The fix is quite simple: duplicate the loop in two parts:
1st loop) loop through all the packfiles for loosening the refs, but do not actually prune any of them.
2nd loop) loop through all the packfiles for pruning some of them.

I tested the above split for several months in production and we did not have even a single instance anymore of the exceptions reported in this ticket.

Going to propose a fix on master today or tomorrow at the latest.
Comment 9 Luca Milanesio CLA 2023-06-10 19:03:04 EDT
I managed to reproduce easily the problem by modifying the test GcBasicPackingTest.testDonePruneTooYoungPacks().

Basically, the test didn't show the problem before because the loosening of the objects was done for a single packfile, hence the fact that it was done in a single loop didn't make any difference, as it is a look of 1 element.

If I create 10 packfiles that will have 10 objects to loosen, then after the first packfile is processed, the Git GC will start showing tons of errors.
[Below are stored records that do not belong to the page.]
Lemma screen_lease_expires_witness :
  exists room t k, room_at "room1" Demo.sharing = Some room /\ screen_owner room = "bobby" /\
    timers Demo.sharing !! t = Some k /\ fires_at k = 45000007.
Proof.
  assert (exists room, room_at "room1" Demo.sharing = Some room /\ screen_owner room = "bobby" /\ screen_id room = "share-0001" /\
    screen_expires_at room = 45000007) as (room & Hr & Ho & Hi & He) by (eexists; split; [vm_compute; reflexivity|done]).
  destruct (screen_lease_expires Demo.sharing "room1" room Demo.sharing_reachable Hr) as (_ & t & k & Hk & Hf & _);
    [rewrite Hi; discriminate|].
  exists room, t, k. split; [exact Hr|]. split; [exact Ho|]. split; [exact Hk|]. rewrite Hf. exact He.
Defined.

(** ** Removal *)

(** The account is on the removed list, not a member, and its session is
    bound to no room. *)
Definition out_of_room (rid target sid : string) (c : CallService) : Prop :=
  exists room, room_at rid c = Some room /\ target ∈ blocked room /\ od_get target (members room) = None /\
    _session_rooms c !! sid = None.

Lemma out_of_room_update rid target sid c room f :
  out_of_room rid target sid c -> room_at rid c = Some room ->
  blocked (f room) = blocked room -> members (f room) = members room ->
  out_of_room rid target sid (set__rooms (od_set rid (f room) (_rooms c)) c).
Proof.
  intros (room0 & Hr0 & Hb & Hm & Hs) Hr Ef Em. rewrite Hr in Hr0. injection Hr0 as <-.
  exists (f room). rewrite room_at_set, Ef, Em. done.
Qed.
(* ===== verification/Authorization.v ===== *)
(** * One-time attach tokens ([private_transport/authorization.py])

    [AttachTokenAuthority] hands out bearer tokens for the private transport.
    It keeps only the SHA-256 of a token; a token is good for one [consume],
    even one that fails; issuing is limited per session and per user over a
    sliding minute and by the number of unused tokens.  Times are in
    microseconds; the clock and [secrets.token_urlsafe] are arguments. *)

From stdpp Require Import prelude strings list gmap.
From Stdlib Require Import ZArith Lia.
From S2P Require Import Prelude PyDict PyBytes Sha256 PyValue Sessions.

Module Attach.

Definition token_hash (token : string) : res bytes :=
  let? b := encode_ascii token in Ok (sha256 b).

Record AttachGrant := {
  grant_token_hash : bytes;
  logical_session_id : string;
  logical_connection_id : string;
  grant_user : string;
  qapp_identity : string * string;
  purpose : string;
  owner_binding_hash : string;
  nonce : string;
  grant_expires_at : Z
}.

#[export] Instance grant_eq_dec : EqDecision AttachGrant.
Proof. solve_decision. Defined.

Record AttachTokenAuthority := {
  ttl : Z;
  per_session_per_minute : Z;
  per_user_per_minute : Z;
  max_unused_per_session : Z;
  max_unused_global : Z;
  _grants : odict bytes AttachGrant;
  _issued : odict string (list Z);
  _issued_users : odict string (list Z)
}.

Definition set_grants (x : odict bytes AttachGrant) (a : AttachTokenAuthority) : AttachTokenAuthority :=
  {| ttl := ttl a; per_session_per_minute := per_session_per_minute a; per_user_per_minute := per_user_per_minute a;
     max_unused_per_session := max_unused_per_session a; max_unused_global := max_unused_global a;
     _grants := x; _issued := _issued a; _issued_users := _issued_users a |}.
Definition set_issued (x : odict string (list Z)) (a : AttachTokenAuthority) : AttachTokenAuthority :=
  {| ttl := ttl a; per_session_per_minute := per_session_per_minute a; per_user_per_minute := per_user_per_minute a;
     max_unused_per_session := max_unused_per_session a; max_unused_global := max_unused_global a;
     _grants := _grants a; _issued := x; _issued_users := _issued_users a |}.
Definition set_issued_users (x : odict string (list Z)) (a : AttachTokenAuthority) : AttachTokenAuthority :=
  {| ttl := ttl a; per_session_per_minute := per_session_per_minute a; per_user_per_minute := per_user_per_minute a;
     max_unused_per_session := max_unused_per_session a; max_unused_global := max_unused_global a;
     _grants := _grants a; _issued := _issued a; _issued_users := x |}.

(** [AttachTokenAuthority.__init__] *)
Definition init (t per_session per_user unused_session unused_global : Z) : AttachTokenAuthority :=
  {| ttl := t; per_session_per_minute := per_session; per_user_per_minute := per_user;
     max_unused_per_session := unused_session; max_unused_global := unused_global;
     _grants := []; _issued := []; _issued_users := [] |}.

Definition AM := M AttachTokenAuthority.

(** [_expire_locked] *)
Definition _expire_locked (now : Z) : AM unit :=
  modify (fun a => set_grants (filter (fun kv => now < grant_expires_at (snd kv)) (_grants a)) a).

(** [while recent and recent[0] <= cutoff: recent.popleft()] *)
Fixpoint popleft_while (cutoff : Z) (recent : list Z) : list Z :=
  match recent with
  | [] => []
  | t :: recent' => if t <=? cutoff then popleft_while cutoff recent' else recent
  end.

(** One of the two maps of [_prune_rates_locked]. *)
Definition prune (cutoff : Z) (mapping : odict string (list Z)) : odict string (list Z) :=
  filter (fun kv => snd kv ≠ []) (map (fun kv => (fst kv, popleft_while cutoff (snd kv))) mapping).

Definition MINUTE : Z := 60 * 1000000.

Definition _prune_rates_locked (now : Z) : AM unit :=
  modify (fun a => set_issued_users (prune (now - MINUTE) (_issued_users a))
                     (set_issued (prune (now - MINUTE) (_issued a)) a)).

(** [mapping.setdefault(key, deque())], as a state change *)
Definition setdefault (key : string) (mapping : odict string (list Z)) : odict string (list Z) :=
  if od_mem key mapping then mapping else od_set key [] mapping.
Definition deque_of (key : string) (mapping : odict string (list Z)) : list Z := default [] (od_get key mapping).

(** [sum(grant.logical_session_id == sid for grant in self._grants.values())] *)
Definition unused (sid : string) (a : AttachTokenAuthority) : Z :=
  Z.of_nat (length (filter (fun g => logical_session_id g = sid) (od_values (_grants a)))).

(** [AttachTokenAuthority.issue]; [token] is the value of
    [secrets.token_urlsafe(32)]. *)
Definition issue (sid conn user : string) (qapp : string * string) (purp binding nonc token : string)
    (timestamp : Z) : AM (string * AttachGrant) :=
  _expire_locked timestamp ;!
  _prune_rates_locked timestamp ;!
  modify (fun a => set_issued (setdefault sid (_issued a)) a) ;!
  modify (fun a => set_issued_users (setdefault user (_issued_users a)) a) ;!
  let! a := get in
  let recent := deque_of sid (_issued a) in
  let user_recent := deque_of user (_issued_users a) in
  if (per_session_per_minute a <=? Z.of_nat (length recent))
     || (per_user_per_minute a <=? Z.of_nat (length user_recent))
     || (max_unused_per_session a <=? unused sid a)
     || (max_unused_global a <=? Z.of_nat (length (_grants a)))
  then raise BootstrapRateLimited
  else
    let! digest := lift (token_hash token) in
    let grant := {| grant_token_hash := digest; logical_session_id := sid; logical_connection_id := conn;
                    grant_user := user; qapp_identity := qapp; purpose := purp; owner_binding_hash := binding;
                    nonce := nonc; grant_expires_at := timestamp + ttl a |} in
    modify (fun a => set_grants (od_set digest grant (_grants a)) a) ;!
    modify (fun a => set_issued (od_set sid (recent ++ [timestamp]) (_issued a)) a) ;!
    modify (fun a => set_issued_users (od_set user (user_recent ++ [timestamp]) (_issued_users a)) a) ;!
    ret (token, grant).

(** The characters of a [str], as one-character strings. *)
Fixpoint group_chars (l : bytes) : list bytes :=
  match l with
  | [] => []
  | b :: l' =>
    match group_chars l' with
    | [] => [[b]]
    | [] :: gs => [b] :: gs
    | (c :: g) :: gs => if is_continuation c then (b :: c :: g) :: gs else [b] :: (c :: g) :: gs
    end
  end.

(** [tuple(v or ())] *)
Definition tuple_or_empty (v : pyval) : res (list pyval) :=
  match v with
  | VNone => Ok []
  | VBool b => if b then Raise (TypeError "object is not iterable") else Ok []
  | VInt n => if n =? 0 then Ok [] else Raise (TypeError "object is not iterable")
  | VFloat _ => if eq_int v 0 then Ok [] else Raise (TypeError "object is not iterable")
  | VStr s => Ok (map (fun g => VStr (bytes_str g)) (group_chars (str_bytes s)))
  | VBytes l => Ok (map (fun b => VInt (byte_val b)) l)
  | VList l => Ok l
  | VDict d => Ok (map VStr (od_keys d))
  end.

(** [vs == (a, b)] for two strings *)
Definition is_pair_of (vs : list pyval) (p : string * string) : bool :=
  match vs with [x; y] => eq_str x (fst p) && eq_str y (snd p) | _ => false end.

(** The checks of [consume] on the session a grant was issued for: [Ok false]
    is a mismatch.  The conditions are evaluated from left to right. *)
Definition session_accepts (closed : nat -> bool) (s : ApplicationSession) (g : AttachGrant) (timestamp : Z) : res bool :=
  if provisional s || (expires_at s <=? timestamp)
     || negb (bool_decide (authenticated_user s = Some (grant_user g))) then Ok false else
  let? identity := tuple_or_empty (dget "qapp_identity" (metadata s)) in
  Ok (is_pair_of identity (qapp_identity g)
      && eq_str (dget "qapp_connection_id" (metadata s)) (logical_connection_id g)
      && match connection s with Some c => negb (closed c) | None => false end).

Definition is_UnicodeError (e : exn) : bool := match e with UnicodeError => true | _ => false end.

(** [AttachTokenAuthority.consume].  The caller passes [str] values; the
    lookup returns the session object, [closed] reads its connection. *)
Definition consume (lookup : string -> option ApplicationSession) (closed : nat -> bool)
    (token sid purp binding nonc : string) (timestamp : Z) : AM (AttachGrant * ApplicationSession) :=
  let rejected := raise AttachRejected in
  let! digest := try_catch (lift (token_hash token)) is_UnicodeError (fun _ => raise AttachRejected) in
  _expire_locked timestamp ;!
  let! grant := gets (fun a => od_get digest (_grants a)) in
  modify (fun a => set_grants (od_pop digest (_grants a)) a) ;!
  match grant with
  | None => rejected
  | Some g =>
    if negb (bool_decide (grant_token_hash g = digest)) then rejected else
    if (grant_expires_at g <=? timestamp) || negb (bool_decide (logical_session_id g = sid))
       || negb (bool_decide (purpose g = purp)) || negb (bool_decide (owner_binding_hash g = binding))
       || negb (bool_decide (nonce g = nonc))
    then rejected else
    match lookup (logical_session_id g) with
    | None => rejected
    | Some s =>
      let! accepted := lift (session_accepts closed s g timestamp) in
      if accepted then ret (g, s) else rejected
    end
  end.

(** [AttachTokenAuthority.invalidate_session] *)
Definition invalidate_session (sid : string) : AM unit :=
  modify (fun a => set_grants (filter (fun kv => logical_session_id (snd kv) ≠ sid) (_grants a)) a) ;!
  modify (fun a => set_issued (od_pop sid (_issued a)) a).

(** [AttachTokenAuthority.release] *)
Definition release (token : string) : AM unit :=
  match token_hash token with
  | Raise _ => ret tt
  | Ok digest => modify (fun a => set_grants (od_pop digest (_grants a)) a)
  end.

(** [AttachTokenAuthority.outstanding] *)
Definition outstanding (sid : option string) (now : Z) : AM Z :=
  _expire_locked now ;!
  let! a := get in
  ret (match sid with None => Z.of_nat (length (_grants a)) | Some s => unused s a end).

End Attach.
See the test (still in WIP) at:
https://git.eclipse.org/r/c/jgit/jgit/+/202436

The total list of packfiles is 11, 10 of them need to be removed by the GC and its objects loosened. After the 1st packfile is processed, there are tons of errors on the log about packfiles being corrupted or not found.

That is because the in-memory list still contains 11 packfiles, but the loop is removing 10 of them one by one, so the can of packfiles from the list is going to hit inexistent files.